Un’applicazione geolocalizza food truck e apecar: dietro c’è una startup che cresce a dismisura e si dice pronta a prendersi il mercato italiano ed europeo
“Sono vent’anni che giro per l’Italia, muovendomi tra marketing non convenzionale (sua l’idea dell’EscalAction, sticker pubblicitari sui corrimano delle scale mobili), moda, teatro, doppiaggio”. A parlare è Giuseppe Castronovo, founder di StreetEat, che, nonostante sia stata lanciata solo a maggio pensa, lavora e si comporta già da grande società.
Come nella migliore e delle più abusate delle tradizioni, l’idea nasce dall’osservare le situazioni di tutti i giorni, un po’ per caso, un po’ per mera creatività. “Un imprenditore, titolare di un ristorante che frequento spesso cercava un consulente di marketing perché voleva affiancare un food truck al suo locale.” Mission non facile per una persona esterna al settore, ma non per chi sa far lavorare armonicamente il proprio lato creativo, proveniente dalla natia Agrigento pirandelliana, con lo schematismo pragmatico appreso da Milano, città d’adozione.
Geolocalizzare il cibo di strada
Giuseppe studia, analizza case history simili di matrice statunitense ma, soprattutto, si guarda appunto intorno. Esce la sera, non ha voglia di prendere i mezzi a tarda notte, estrae il cellulare, apre un’applicazione per il car sharing, una delle più diffuse. E ha l’idea alla base di Streeteat. Sviluppare una app minimale, differente da quelle opulente e fin troppo generose in tema di funzionalità e alternative che affollano i nostri smartphone, in grado di geolocalizzare i food truck.
Presenta così all’imprenditore di cui sopra, dopo qualche giorno, una controproposta ben diversa da quanto egli gli aveva chiesto.
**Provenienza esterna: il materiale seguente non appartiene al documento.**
(* ===== verification/IpWire.v ===== *)
(** * IP on the wire: what is sent is accepted, forwarded and answered *)

From S2P Require Import Prelude Pbuf Inet Arp Ether Tcp TcpBase TcpRecv Ip IpBase.

(** ** Sending *)

(** No filter refuses a packet. *)
Definition accepting (s : ipst) : Prop := forall num arg p, run_hooks s num arg p = NF_ACCEPT.

Lemma accepting_hooks s s' : nf_hooks s' = nf_hooks s -> accepting s -> accepting s'.
Proof. intros E H num arg p. unfold run_hooks. rewrite E. apply H. Qed.

Lemma sub_pdata p n : wfp p -> 0 <= n <= plen p -> sub (buf p) (pl p) n = take (Z.to_nat n) (pdata p).
Proof.
  intros [(Hp & Hl & Hb) _ _] Hn. unfold pdata. rewrite take_app_le by (rewrite length_sub by lia; lia). unfold sub. rewrite take_take. f_equal. lia.
Qed.

Lemma length_iph h : length (iph_bytes h) = 20%nat.
Proof. done. Qed.

Lemma length_uh u : length (uh_bytes u) = 8%nat.
Proof. done. Qed.

(** The bytes that were there before a header is written read as some header. *)
Lemma read_iph_total b i : bytes_ok b -> 0 <= i -> i + IP_HLEN <= Z.of_nat (length b) -> exists h, read_iph b i = Ok h /\ iph_ok h.
Proof.
  intros Hb Hi Hl. assert (length (sub b i IP_HLEN) = 20%nat) as E by (rewrite length_sub by (unfold IP_HLEN in *; lia); done).
  assert (exists h, read_iph b i = Ok h) as (h & Eh).
  { unfold read_iph. rewrite (proj2 (Z.ltb_ge _ _)) by lia. revert E. generalize (sub b i IP_HLEN) as bs. intros bs E.
    do 20 (destruct bs as [|? bs]; [discriminate E|]). by eexists. }
  exists h. split; [done|]. by destruct (read_iph_inv _ _ _ Hb Eh) as (_ & _ & _ & ?).
Qed.

Lemma bytes_store b i bs b' : bytes_ok b -> bytes_ok bs -> store_at b i bs = Ok b' -> bytes_ok b'.
Proof. intros Hb Hs (_ & _ & ->)%store_at_Ok. apply Forall_app. split; [by apply Forall_take|]. apply Forall_app. split; [done|by apply Forall_drop]. Qed.

Lemma store_at_total b i bs : 0 <= i -> i + Z.of_nat (length bs) <= Z.of_nat (length b) -> exists b', store_at b i bs = Ok b'.
Proof. intros. eexists. apply store_at_Ok. split_and!; done. Qed.
(* ===== verification/IpFwd.v ===== *)
(** * Forwarding of packets and ICMP messages *)

From S2P Require Import Prelude Pbuf Inet Arp Ether Tcp TcpBase TcpRecv Ip IpBase IpWire.

(** ** Forwarding *)

Lemma forward_chksum_val c : 0 <= c < 65536 -> forward_chksum c = if c <? 65534 then c + 1 else c - 65534.
Proof.
  intros Hc. unfold forward_chksum. change (htons (0xffff - 0x100)) with 65534. change (htons 0x100) with 1. unfold u16. change (2 ^ 16) with 65536.
  destruct (Z.leb_spec 65534 c), (Z.ltb_spec c 65534); try lia.
  - replace (c + 1 + 1) with (c - 65534 + 1 * 65536) by lia. rewrite Z.mod_add, Z.mod_small by lia. done.
  - rewrite Z.mod_small by lia. done.
Qed.

(** The header of a forwarded packet. *)
Definition forwarded (h : ip_hdr) : ip_hdr :=
  let h := IPH_TTL_SET h (IPH_TTL h - 1) in set_iph_chksum h (forward_chksum (iph_chksum h)).

Lemma forwarded_ok h : iph_ok h -> v_hl_tos h <> 0 -> rfc1071 (iph_bytes h) = 0 -> 1 <= IPH_TTL h ->
  iph_ok (forwarded h) /\ rfc1071 (iph_bytes (forwarded h)) = 0 /\ IPH_TTL (forwarded h) = IPH_TTL h - 1 /\ IPH_PROTO (forwarded h) = IPH_PROTO h.
Proof.
  intros H Hv Hz Ht. pose proof (iph_ttl h H) as Et. pose proof (iph_proto h H) as Ep. pose proof (ttl_set_ok h (IPH_TTL h - 1) H) as H1.
  pose proof (ttl_set_word h (IPH_TTL h - 1) H) as Ew. pose proof H as [Hvr Hlr Hir Hor Hw Hc _ _]. destruct (pair_of _ Hw) as (E2 & Hlo & Hhi).
  rewrite u8_small in Ew by (change (2 ^ 8) with 256; lia). pose proof (forward_chksum_val _ Hc) as Ec.
  assert (0 <= forward_chksum (iph_chksum h) < 65536) as Hc' by (rewrite Ec; destruct (Z.ltb_spec (iph_chksum h) 65534); lia).
  assert (iph_ok (forwarded h)) as Hf by (destruct H1; split; cbn in *; done).
  assert (ttl_proto (forwarded h) = ttl_proto h - 1) as Ef.
  { unfold forwarded. cbn [set_iph_chksum ttl_proto]. etrans; [exact Ew|]. rewrite Ep, Et. lia. }
  split; [done|]. split; [|split].
  - apply iph_verifies; [done|]. apply iph_verifies in Hz; [|done]. cbv zeta in *. rewrite Ef.
    change (fixed_sum (forwarded h)) with (fixed_sum h). change (iph_src (forwarded h)) with (iph_src h). change (iph_dest (forwarded h)) with (iph_dest h).
    change (iph_chksum (forwarded h)) with (forward_chksum (iph_chksum h)). rewrite Ec.
    pose proof (u16_range (iph_src h)). pose proof (u16_range (iph_src h / 65536)). pose proof (u16_range (iph_dest h)). pose proof (u16_range (iph_dest h / 65536)).
    unfold fixed_sum, addr_sum in *. destruct Hz as [Hm Hn]. destruct (Z.ltb_spec (iph_chksum h) 65534).
    + match goal with |- ?a mod _ = 0 /\ _ => match type of Hm with ?b mod _ = 0 => replace a with b by lia end end. done.
    + split; [|lia]. match goal with |- ?a mod _ = 0 => match type of Hm with ?b mod _ = 0 => replace a with (b + (-1) * 65535) by lia end end. by rewrite Z.mod_add by lia.
  - rewrite iph_ttl, Ef, Et by done. rewrite E2 at 1. replace (ttl_proto h mod 256 + 256 * (ttl_proto h / 256) - 1) with (ttl_proto h mod 256 - 1 + (ttl_proto h / 256) * 256) by lia.
    rewrite Z.mod_add, Z.mod_small by lia. done.
  - rewrite iph_proto, Ef, Ep by done. rewrite E2 at 1. replace (ttl_proto h mod 256 + 256 * (ttl_proto h / 256) - 1) with (ttl_proto h mod 256 - 1 + (ttl_proto h / 256) * 256) by lia.
    rewrite Z.div_add, Z.div_small by lia. lia.
Qed.

(** A packet that came in at [inp] and goes out at [nif]. *)
Record in_transit (s : ipst) (p : ipkt) (h : ip_hdr) (inp nif : Z) : Prop := {
  it_pkt : wfp p /\ bytes_ok (buf p) /\ 20 <= plen p; it_hdr : read_iph (buf p) (pl p) = Ok h;
  it_in : exists n, nifs s !! inp = Some n /\ ip_addr_isbroadcast (iph_dest h) (if_mask n) = false;
  it_out : exists m, nifs s !! nif = Some m /\ if_output m = true;
  it_route : route_to s (iph_dest h) = nif /\ nif <> NULL /\ nif <> inp }.

(** Past the tests at the beginning of ip_forward. *)
Lemma ip_forward_hop s p h inp nif : in_transit s p h inp nif -> accepting s -> IPH_TTL (IPH_TTL_SET h (IPH_TTL h - 1)) <> 0 ->
  exists k, ip_forward s p inp = Ok (ask s (EvOut nif k (iph_dest h))) /\ wfp k /\ pid k = pid p /\ pdata k = iph_bytes (forwarded h) ++ drop 20 (pdata p).
Proof.
  intros [(W & Hb & Hl) Eh (n & En & Hbc) (m & Em & Ho) (Er & Hn0 & Hni)] Ha Ht.
  destruct (read_iph_inv _ _ _ Hb Eh) as (H0 & Hlen & _ & _). destruct (store_at_total (buf p) (pl p) (iph_bytes (forwarded h))) as (b & Eb); [lia|rewrite length_iph; unfold IP_HLEN in *; lia|].
  destruct (pdata_store p (iph_bytes (forwarded h)) b W) as [W1 D1]; [rewrite length_iph; lia|done|].
  exists (set_buf p b). split; [|done]. unfold ip_forward, getif. rewrite En, Eh. cbn [from_opt mbind outcome_bind]. rewrite Hbc, Er.
  rewrite (proj2 (Z.eqb_neq _ _) Hn0), (proj2 (Z.eqb_neq _ _) Hni). cbn [orb]. cbv zeta. rewrite (proj2 (Z.eqb_neq _ _) Ht).
  unfold write_iph. fold (forwarded h). rewrite Eb. cbn [mbind outcome_bind]. unfold nf_hook_post_route. rewrite Ha. cbn [NF_ACCEPT NF_DROP Z.eqb].
  by eapply send_out_ok.
Qed.
Lemma feed_hdr pd o h proto p w : accm_ok (inACCM p) o -> Forall is_byte h -> hdr_field h proto -> ready p ->
  pppInProc pd p w (stuff o h) = Ok (set_in p None PDDATA false proto (fcs_of PPP_INITFCS h), w).
Proof.
  intros Ha Hh (l & Hp & Hl) (Hs & He & Hf & Hb). rewrite (ppp_eta p) at 1. rewrite Hs, He, Hf, Hb. destruct Hl as [->|(-> & H1 & H2)].
  - apply Forall_app in Hh as [Hpre Hl]. rewrite stuff_app, inproc_app. change [PPP_ALLSTATIONS; PPP_UI] with ([PPP_ALLSTATIONS] ++ [PPP_UI]).
    rewrite stuff_app, inproc_app, (in_stuffed pd _ w o PPP_ALLSTATIONS) by done. cbn [mbind outcome_bind in_plain inState set_in inEscaped inProtocol inFCS inBufs].
    change (after_address PPP_ALLSTATIONS (inProtocol p)) with (PDCONTROL, inProtocol p). cbn [fst snd]. rewrite (in_stuffed pd _ w o PPP_UI) by done.
    cbn [mbind outcome_bind in_plain inState set_in inEscaped inProtocol inFCS inBufs]. change (after_control PPP_UI (inProtocol p)) with (PDPROTOCOL1, inProtocol p).
    cbn [fst snd]. by apply (feed_proto pd o l proto p w PDPROTOCOL1); [..|left].
  - apply (feed_proto pd o l proto p w PDADDRESS); [done..|]. by right.
Qed.
(** ** A whole frame *)

(** The first buffer holds 120 bytes, or everything. *)
Definition fits (b : list Z) (r : list (list Z)) : Prop := (120 <= length b)%nat \/ concat r = [].

(** The packet handed over: the header of the link, then the data. *)
Definition is_packet (pd proto : Z) (data : list Z) (nb : list (list Z)) : Prop :=
  exists b r, nb = b :: r /\ (8 <= length b)%nat /\ take 8 b = pppInputHeader pd proto /\ concat (drop 8 b :: r) = data /\ fits (drop 8 b) r.

Lemma trim_fcs_concat l t x y bs : Forall (fun x => length x = 128%nat) l -> (1 <= length t)%nat -> (l = [] -> 9 <= length t)%nat ->
  concat l ++ t = bs ++ [x; y] -> concat (trim_fcs l t) = bs.
Proof.
  intros Hl Ht H9 E. unfold trim_fcs. destruct (Z.leb_spec 2 (Z.of_nat (length t))).
  - rewrite concat_app. cbn. rewrite app_nil_r. rewrite <- (take_drop (length t - 2) t), app_assoc in E.
    apply app_inj_2 in E as [E _]; [done|]. rewrite length_drop. cbn. lia.
  - destruct (exists_last (l:=l)) as (l' & b & ->); [intros ->; specialize (H9 eq_refl); lia|]. rewrite removelast_last, List.last_last, concat_app. cbn. rewrite app_nil_r.
    apply Forall_app in Hl as [_ Hb]. inversion_clear Hb as [|? ? Hb' _]. destruct (exists_last (l:=b)) as (b' & z & ->); [by intros ->|]. rewrite removelast_last.
    rewrite concat_app in E. cbn in E. rewrite app_nil_r in E. assert (length t = 1%nat) as L by lia. destruct t as [|u [|? ?]]; try done.
    rewrite <- !app_assoc, app_assoc in E. cbn in E. by apply app_inj_2 in E as [E _].
Qed.
(* ===== verification/InflateTree.v ===== *)
(** * The loop of huft_build over the codes

    Its invariant, and that the tables it leaves hold every code. *)

From S2P Require Import Prelude Inflate InflateHuft.

Lemma rev_mod n x : 0 <= n -> rev n (x mod 2 ^ n) = rev n x.
Proof.
  intros Hn. revert x. pattern n. apply natlike_ind; [|clear n Hn; intros n Hn IH|done]; intros x; [done|]. change (Z.succ n) with (n + 1). rewrite !rev_succ by done.
  rewrite Z.pow_add_r by lia. change (2 ^ 1) with 2. rewrite (Z.mul_comm (2 ^ n) 2). assert (0 < 2 ^ n) by (apply Z.pow_pos_nonneg; lia).
  rewrite Z.rem_mul_r by lia. rewrite (Z.mul_comm 2 ((x / 2) mod 2 ^ n)), Z.mod_add, Z.div_add, Z.mod_mod by lia. rewrite (Z.div_small (x mod 2)), Z.add_0_l, IH by (apply Z.mod_pos_bound; lia). done.
Qed.

Lemma rev_next w r : 1 <= w -> 0 <= r < 2 ^ w -> rev w (r + 1) <> rev w r.
Proof.
  intros Hw Hr E. rewrite <- (rev_mod w (r + 1)) in E by lia. apply rev_inj in E; [|lia|apply Z.mod_pos_bound; lia|done].
  assert (2 <= 2 ^ w) by (rewrite <- (Z.pow_1_r 2) at 1; apply Z.pow_le_mono_r; lia).
  destruct (Z.eq_dec (r + 1) (2 ^ w)) as [E1|E1]; [rewrite E1, Z.mod_same in E by lia|rewrite Z.mod_small in E by lia]; lia.
Qed.

Lemma pow_divide a b : 0 <= a <= b -> (2 ^ a | 2 ^ b).
Proof. intros H. exists (2 ^ (b - a)). rewrite <- Z.pow_add_r by lia. f_equal. lia. Qed.

Lemma cell_insert t T lk es T' i : cell (<[T := (lk, es)]> t) T' i = if decide (T' = T) then es !! Z.to_nat i else cell t T' i.
Proof. unfold cell. destruct (decide (T' = T)) as [->|Hne]; [by rewrite lookup_insert_eq|by rewrite lookup_insert_ne]. Qed.

Lemma put_ok {A} (xs : list A) i x : 0 <= i < Z.of_nat (length xs) -> put xs i x = Ok (<[Z.to_nat i := x]> xs).
Proof. intros Hi. unfold put. by rewrite (proj2 (Z.leb_le 0 i)), (proj2 (Z.ltb_lt _ _)) by lia. Qed.

Lemma at_ok {A} (xs : list A) i x : 0 <= i -> xs !! Z.to_nat i = Some x -> at_ xs i = Ok x.
Proof. intros Hi H. unfold at_. by rewrite (proj2 (Z.ltb_ge i 0)), H by lia. Qed.

Lemma total_le c (Hc : Forall (Z.le 0) c) m m' : 0 <= m <= m' -> total c m <= total c m'.
Proof.
  intros Hm. replace m' with (m + (m' - m)) by lia. assert (0 <= m' - m) as Hd by lia. revert Hd. generalize (m' - m). intros d Hd. pattern d. apply natlike_ind; [|clear d Hd; intros d Hd IH|done].
  - rewrite Z.add_0_r. lia.
  - rewrite (total_succ c (m + Z.succ d)) by lia. replace (m + Z.succ d - 1) with (m + d) by lia. pose proof (count_nonneg c Hc (Z.to_nat (m + Z.succ d))). lia.
Qed.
E ha ragione, visto che perde un cliente ma trova un socio investitore, in grado di versare nelle casse della neonata startup i fondi necessari per iniziare. “Oggi dentro il progetto Streeteat, tra interni e collaboratori, lavorano dieci persone. Siamo ben strutturati: c’è chi si occupa dei social, chi dello sviluppo e dell’aggiornamento dell’applicazione, chi del marketing. Abbiamo anche un CMR interno (Customer Relationship Management). Esiste forse qualche startup in Italia che può vantarne uno? Noi intanto siamo pronti per scalare il mercato“.
All’estero entro il 2015
E il lavoro di questi pochi mesi già lo testimonia. Streeteat brucia le tappe. In Spagna e Inghilterra è già presente, anche se non operativo: si parla comunque di un probabile lancio all’estero entro la fine del 2015. I food truck che, dietro il pagamento di una fee annuale sono indicizzati dal database dell’app sono oggi, dopo poco più di un mese, una cinquantina e crescono di giorno in giorno, seppur lentamente. “Quello che vogliamo offrire” continua Giuseppe “è un servizio di qualità: non accettiamo tutti i truck, vogliamo solo i migliori, è la nostra filosofia. Si tratta di rendere un servizio migliore anche all’utente finale, permettendogli di essere indeciso solo tra le offerte migliori e le materie prime più genuine.”
Dal food truck al catering
Ma Streeteat, per ammissione del suo fondatore, non si ferma qui. A settembre, promette, verrà lanciato un prodotto innovativo che lo trasformerà in qualcosa di più completo e prezioso. Un network, un social in scala ridotta altamente esclusivo, attraverso il quale i gestori potranno essere non solo geolocalizzabili, ma anche diventare un vero e proprio servizio di catering per feste aziendali e private, grazie ai contatti dell’app stessa.
Un servizio innovativo dunque, che potrebbe rivelarsi fondamentale per chi, conclude Giuseppe “ha saputo cambiare, ha scelto la libertà rappresentata da un furgoncino, da un’attività che si muove e sa trasformarsi, ben differente alla vita d’ufficio alla quale molti dei nuovi gestori di food truck erano abituati”.